やらなければいけないことがある。役割というものがある。

「よし!」

 久鎌井は短くは気合の声を上げると、体をほぐしながら布団を出た。



  ― * ― * ― * —



 騒がしくも幸せな朝の時間が過ぎていく。

 だらしのない二人を急かしつつ、久鎌井はテキパキと仕事をこなす。


「どう? キマってる?」

「ああ、キマってるよ」

 トイレ掃除が終わるのを待ち構えていた兄妹のやり取り。


「どうよ、わたしもキマっているでしょ?」

 妹が去ると、その後ろで何故か母親がポーズを決めていた。

「どうしたの? いきなり」

「いつも友ちゃんマイマイを褒めてるじゃない? たまには母も褒めてもらおうと思ってさ、どうよどうよどうなのよ?」

 次々とポーズを変える母。

「ああ、キマってるよ」

 そのポーズが妙に古臭いという感想は胸に締まって、久鎌井は素直に褒めた。

「でっしょー? まだまだ若いもんには負けんさ。
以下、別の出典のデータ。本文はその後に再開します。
(** Left and right: the first task in the region [task-left], then the
    second in [task-right]. *)
Lemma vertical_split_content_order (n1 s1 n2 s2 : string) :
  in_order ["layout-vertical-split"; "task-left"; n1; s1;
            "task-right"; n2; s2]
    (Templates.vertical_split_content n1 s1 n2 s2).
Proof. unfold Templates.vertical_split_content. find_in_order. Qed.

(** ** The claims *)

(** C1, as amended.  When the template is text around one token
    [{{TASKS}}], and that text, the title, the author, the date and the
    styles hold none of the five tokens and do not end with the beginning of
    one, single-page assembly ([generate]) writes a page that is the filled text before the token,
    then one block per input task joined by newlines, then the filled text
    after it.  The tasks rendered are the input's in another order: as many
    as the input has, a permutation of it, each category in the input's
    order, and the categories in the order short, medium, long.  Every
    task's block occurs in the page and holds the task's solution. *)
Theorem C1_generate_one_block_per_task (self : CompactFramework)
    (output_path : string) (template_path : option string)
    (before after : list Piece) (w : World) :
  files w !! template_of template_path w
  = Some (render_pieces (before ++ Hole TOK_TASKS :: after)) →
  forallb clear_piece (before ++ after) = true →
  without_token TOK_TASKS (before ++ after) = true →
  clear_text (custom_styles self) = true →
  clear_text (title self) = true →
  clear_text (author self) = true →
  clear_text (date self) = true →
  let outcome := run (generate self output_path template_path) w in
  let page :=
    frame_text self before
    +:+ PyStr.join PyStr.nl (map to_html (_optimize_layout self))
    +:+ frame_text self after in
  outcome.1 = Ok tt
  ∧ files outcome.2 !! output_path = Some page
  ∧ _optimize_layout self
    = filter (λ t, category t = SHORT) (tasks self)
      ++ filter (λ t, category t = MEDIUM) (tasks self)
      ++ filter (λ t, category t = LONG) (tasks self)
  ∧ length (map to_html (_optimize_layout self)) = length (tasks self)
  ∧ _optimize_layout self ≡ₚ tasks self
  ∧ (∀ c, filter (λ t, category t = c) (_optimize_layout self)
          = filter (λ t, category t = c) (tasks self))
  ∧ (∀ i j ti tj,
       _optimize_layout self !! i = Some ti →
       _optimize_layout self !! j = Some tj →
       i ≤ j → rank (category ti) ≤ rank (category tj))
  ∧ (∀ t, t ∈ tasks self →
          Substring (to_html t) page ∧ Substring (solution t) (to_html t)).
Proof.
  intros Ht Hclear Hnone Hcs Hti Hau Hda outcome page. subst outcome.
  rewrite (generate_run _ _ _ _ _ Ht). cbn [fst snd].
  unfold without_token in Hnone. rewrite forallb_app in Hclear, Hnone.
  apply andb_true_iff in Hclear as [Hcb Hca].
  apply andb_true_iff in Hnone as [Hnb Hna].
  assert (Hperm : _optimize_layout self ≡ₚ tasks self)
    by (rewrite optimize_layout_eq; apply optimize_layout_perm).
  split; [reflexivity|].
  split.
  { rewrite after_generate_files, lookup_insert_eq. f_equal.
    rewrite fill_template_pieces; try assumption.
    - rewrite filled_text_app. cbn [filled_text fill_piece token_value].
      rewrite !filled_text_without_tasks by assumption. reflexivity.
    - rewrite forallb_app. cbn [forallb clear_piece].
      rewrite Hcb, Hca. reflexivity. }
  split; [apply optimize_layout_eq|].
  split; [rewrite length_map, Hperm; reflexivity|].
  split; [exact Hperm|].
  split; [apply optimize_layout_bucket|].
  split.
  { rewrite optimize_layout_eq.
    intros i j ti tj Hi Hj Hij.
    pose proof (Forall_filter_category SHORT (tasks self)) as Fs.
    pose proof (Forall_filter_category MEDIUM (tasks self)) as Fm.
    pose proof (Forall_filter_category LONG (tasks self)) as Fl.
    rewrite Forall_lookup in Fs, Fm, Fl.
    apply lookup_app_Some in Hi, Hj.
    destruct Hi as [Hi|[Hi1 Hi]], Hj as [Hj|[Hj1 Hj]].
    - rewrite (Fs _ _ Hi). simpl. lia.
    - rewrite (Fs _ _ Hi). simpl. lia.
    - apply lookup_lt_Some in Hj. lia.
    - apply lookup_app_Some in Hi, Hj.
      destruct Hi as [Hi|[Hi2 Hi]], Hj as [Hj|[Hj2 Hj]].
      + rewrite (Fm _ _ Hi), (Fm _ _ Hj). lia.
      + rewrite (Fm _ _ Hi), (Fl _ _ Hj). simpl. lia.
      + apply lookup_lt_Some in Hj. lia.
      + rewrite (Fl _ _ Hi), (Fl _ _ Hj). lia. }
  intros t Hin. split.
  - subst page. apply Substring_app_l, Substring_app_r, join_elem.
    apply list_elem_of_fmap. exists t. split; [reflexivity|].
    rewrite Hperm. exact Hin.
  - unfold to_html. cbv zeta. apply task_block_holes.
Qed.

(** C8.  For every category token other than short, medium and long,
    [create_task] returns a task of category medium. *)
Theorem C8_unknown_category_is_medium (number : Z)
    (category_token solution : string) (visualization_svg : option string) :
  category_token ≠ "short" → category_token ≠ "medium" →
  category_token ≠ "long" →
  category (create_task number category_token solution visualization_svg)
  = MEDIUM.
Proof.
  intros Hs Hm Hl. unfold create_task, category_map. cbv zeta. simpl.
  rewrite !lookup_insert_ne by congruence.
  rewrite lookup_empty. reflexivity.
Qed.

(** C3, as amended.  With the style sheet in place, one call of
    [generate_density_variants] succeeds for every task list, whatever
    buckets are present, and writes at most four files (one for the short
    bucket, one for the medium, two for the long); what is written for one
    bucket is the same for any other task list with the same tasks in that
    bucket. *)
Theorem C3_at_most_four_files_independent (self : CompactFramework)
    (output_dir variant_class css_content : string) (w : World) :
  files w !! path_join (resource_root w) "watch_styles.css" = Some css_content →
  let outcome := run (generate_density_variants self output_dir variant_class) w in
  let evs := events_since w outcome.2 in
  outcome.1 = Ok tt
  ∧ length (written_paths evs) ≤ 4
  ∧ ∀ self' : CompactFramework,
      let evs' :=
        events_since w
          (run (generate_density_variants self' output_dir variant_class) w).2 in
      (filter (λ t, category t = SHORT) (tasks self')
       = filter (λ t, category t = SHORT) (tasks self) →
       writes_to (path_join output_dir "combined_short.html") evs'
       = writes_to (path_join output_dir "combined_short.html") evs)
      ∧ (filter (λ t, category t = MEDIUM) (tasks self')
         = filter (λ t, category t = MEDIUM) (tasks self) →
         writes_to (path_join output_dir "medium_single.html") evs'
         = writes_to (path_join output_dir "medium_single.html") evs)
      ∧ (filter (λ t, category t = LONG) (tasks self')
         = filter (λ t, category t = LONG) (tasks self) →
         writes_to (path_join output_dir "long_split_part1.html") evs'
         = writes_to (path_join output_dir "long_split_part1.html") evs
         ∧ writes_to (path_join output_dir "long_split_part2.html") evs'
           = writes_to (path_join output_dir "long_split_part2.html") evs).
Proof.
  intros Hcss outcome evs.
  split; [subst outcome; rewrite (generate_density_variants_run _ _ _ _ _ Hcss);
          reflexivity|].
  split.
  - subst evs outcome.
    rewrite (generate_density_variants_events _ _ _ _ _ Hcss).
    rewrite written_paths_app, written_paths_mkdir, written_paths_outputs.
    rewrite app_nil_l, length_map. unfold density_outputs.
    rewrite !length_app.
    destruct (filter (λ t, category t = SHORT) (tasks self)) as [|? [|? ?]];
      destruct (filter (λ t, category t = MEDIUM) (tasks self));
      destruct (filter (λ t, category t = LONG) (tasks self));
      simpl; lia.
  - intros self' evs'.
    destruct (generate_density_variants_writes self output_dir variant_class
                css_content w Hcss) as (Hs & Hm & Hl1 & Hl2).
    destruct (generate_density_variants_writes self' output_dir variant_class
                css_content w Hcss) as (Hs' & Hm' & Hl1' & Hl2').
    cbv zeta in Hs, Hm, Hl1, Hl2, Hs', Hm', Hl1', Hl2'.
    subst evs evs' outcome.
    rewrite Hs, Hm, Hl1, Hl2, Hs', Hm', Hl1', Hl2'.
    split; [|split]; intros Heq; rewrite Heq;
      [reflexivity|reflexivity|split; reflexivity].
Qed.

(** C5.  When the solution of the first long task holds the split marker
    exactly once (the marker starts at one place of it),
    [long_split_part1.html] is the page whose region of class
    [math-content] holds the text before the marker, and
    [long_split_part2.html] the page whose region holds the text after it;
    when it holds no marker, part 1 shows the whole solution and part 2 the
    text [Continued...].  Either way each of the two files is written once,
    and the pages are labelled (1/2) and (2/2) with the task's number. *)
Theorem C5_long_split_parts (self : CompactFramework)
    (output_dir variant_class css_content : string) (w : World)
    (t : Task) (rest : list Task) :
  files w !! path_join (resource_root w) "watch_styles.css" = Some css_content →
  filter (λ t, category t = LONG) (tasks self) = t :: rest →
  let evs :=
    events_since w
      (run (generate_density_variants self output_dir variant_class) w).2 in
  let written1 := writes_to (path_join output_dir "long_split_part1.html") evs in
  let written2 := writes_to (path_join output_dir "long_split_part2.html") evs in
  (∀ a b, solution t = a +:+ SPLIT_MARKER +:+ b →
     occurrences SPLIT_MARKER (solution t) = 1 →
     ∃ page1 page2,
       written1 = [page1] ∧ written2 = [page2]
       ∧ page1 = variant_page css_content variant_class
                   (Templates.long_content1 (pretty (number t)) a)
       ∧ page2 = variant_page css_content variant_class
                   (Templates.long_content2 (pretty (number t)) b)
       ∧ Substring (in_math_content a) page1
       ∧ Substring (in_math_content b) page2
       ∧ Substring (half_label (pretty (number t)) "1") page1
       ∧ Substring (half_label (pretty (number t)) "2") page2)
  ∧ (¬ Substring SPLIT_MARKER (solution t) →
     ∃ page1 page2,
       written1 = [page1] ∧ written2 = [page2]
       ∧ page1 = variant_page css_content variant_class
                   (Templates.long_content1 (pretty (number t)) (solution t))
       ∧ page2 = variant_page css_content variant_class
                   (Templates.long_content2 (pretty (number t)) "Continued...")
       ∧ Substring (in_math_content (solution t)) page1
       ∧ Substring (in_math_content "Continued...") page2
       ∧ Substring (half_label (pretty (number t)) "1") page1
       ∧ Substring (half_label (pretty (number t)) "2") page2).
Proof.
  intros Hcss Hlong evs written1 written2.
  destruct (generate_density_variants_writes self output_dir variant_class
              css_content w Hcss) as (_ & _ & Hl1 & Hl2).
  cbv zeta in Hl1, Hl2. subst written1 written2 evs.
  rewrite Hl1, Hl2, Hlong. unfold long_pages1, long_pages2.
  assert (Hpages : ∀ p1 p2,
    let page1 := variant_page css_content variant_class
                   (Templates.long_content1 (pretty (number t)) p1) in
    let page2 := variant_page css_content variant_class
                   (Templates.long_content2 (pretty (number t)) p2) in
    Substring (in_math_content p1) page1
    ∧ Substring (in_math_content p2) page2
    ∧ Substring (half_label (pretty (number t)) "1") page1
    ∧ Substring (half_label (pretty (number t)) "2") page2).
  { intros p1 p2 page1 page2.
    destruct (long_content1_holes (pretty (number t)) p1) as [H1 L1].
    destruct (long_content2_holes (pretty (number t)) p2) as [H2 L2].
    split; [|split; [|split]];
      (eapply Substring_trans; [|apply variant_page_has_content]);
      assumption. }
  split.
  - intros a b Hsol Hu. rewrite Hsol in Hu |- *.
    rewrite (shown_parts_once a b Hu). cbn [fst snd].
    eexists _, _. split; [reflexivity|]. split; [reflexivity|].
    split; [reflexivity|]. split; [reflexivity|]. apply Hpages.
  - intros Hno. rewrite (shown_parts_none _ Hno). cbn [fst snd].
    eexists _, _. split; [reflexivity|]. split; [reflexivity|].
    split; [reflexivity|]. split; [reflexivity|]. apply Hpages.
Qed.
はっはっはっ!」

「で、天気は?」

「晴れだってさ。ふっふ~ん♪」

 その一言を残して唯奈は鼻歌を歌いながら上機嫌に去っていった。


(ああ、今日も平和だ)


 二人がそれぞれ家を出ると、久鎌井も朝の一服を済ませ、いつも通り玄関で写真の中の父親に『いってきます』を言って家を出た。


 昨日は衣のことがあって憂鬱な気分を胸に抱いて登校していたが、それはもう解決している。むしろ、今まで一人で抱えていた秘密を共有してくれる相手がいることは、久鎌井の気持ちを心なしか軽やかなものにしていた。


 今まで誰にも話せないでいたから、逆にもっと話したいと思うほどであった。

(秘密というのはそういうものなのかもしれないな)

 しかも、話をする相手は美人で有名な沢渡衣である

 久鎌井とて、高校時代に女子と付き合うつもりもないと切り捨てている朴念仁とはいえ、男だからそれが嬉しくないなんてことはなかった。


 それに、久鎌井にとっては学校で他人と仲良く話をするというのも久しぶりだった。


 彼には友人と呼べる人間がいない。


 別に、周囲から嫌われているということはないのだが、久鎌井は積極的に友人関係を作ろうとはせず、いつでも一人でいるようにしていた。クラスメイトの名前もほとんど覚えていない。顔を覚えているだけだ。通学中にクラスメイトと挨拶くらいは交わすこともあるが、それはクラスメイトだからというわけではなく、声を掛けられたのなら返さなければ失礼だろうということでしているだけだった。

 無難な社交性だけであり、クラスメイトの何人かからは、とっつきにくい人間であると思われているであろう。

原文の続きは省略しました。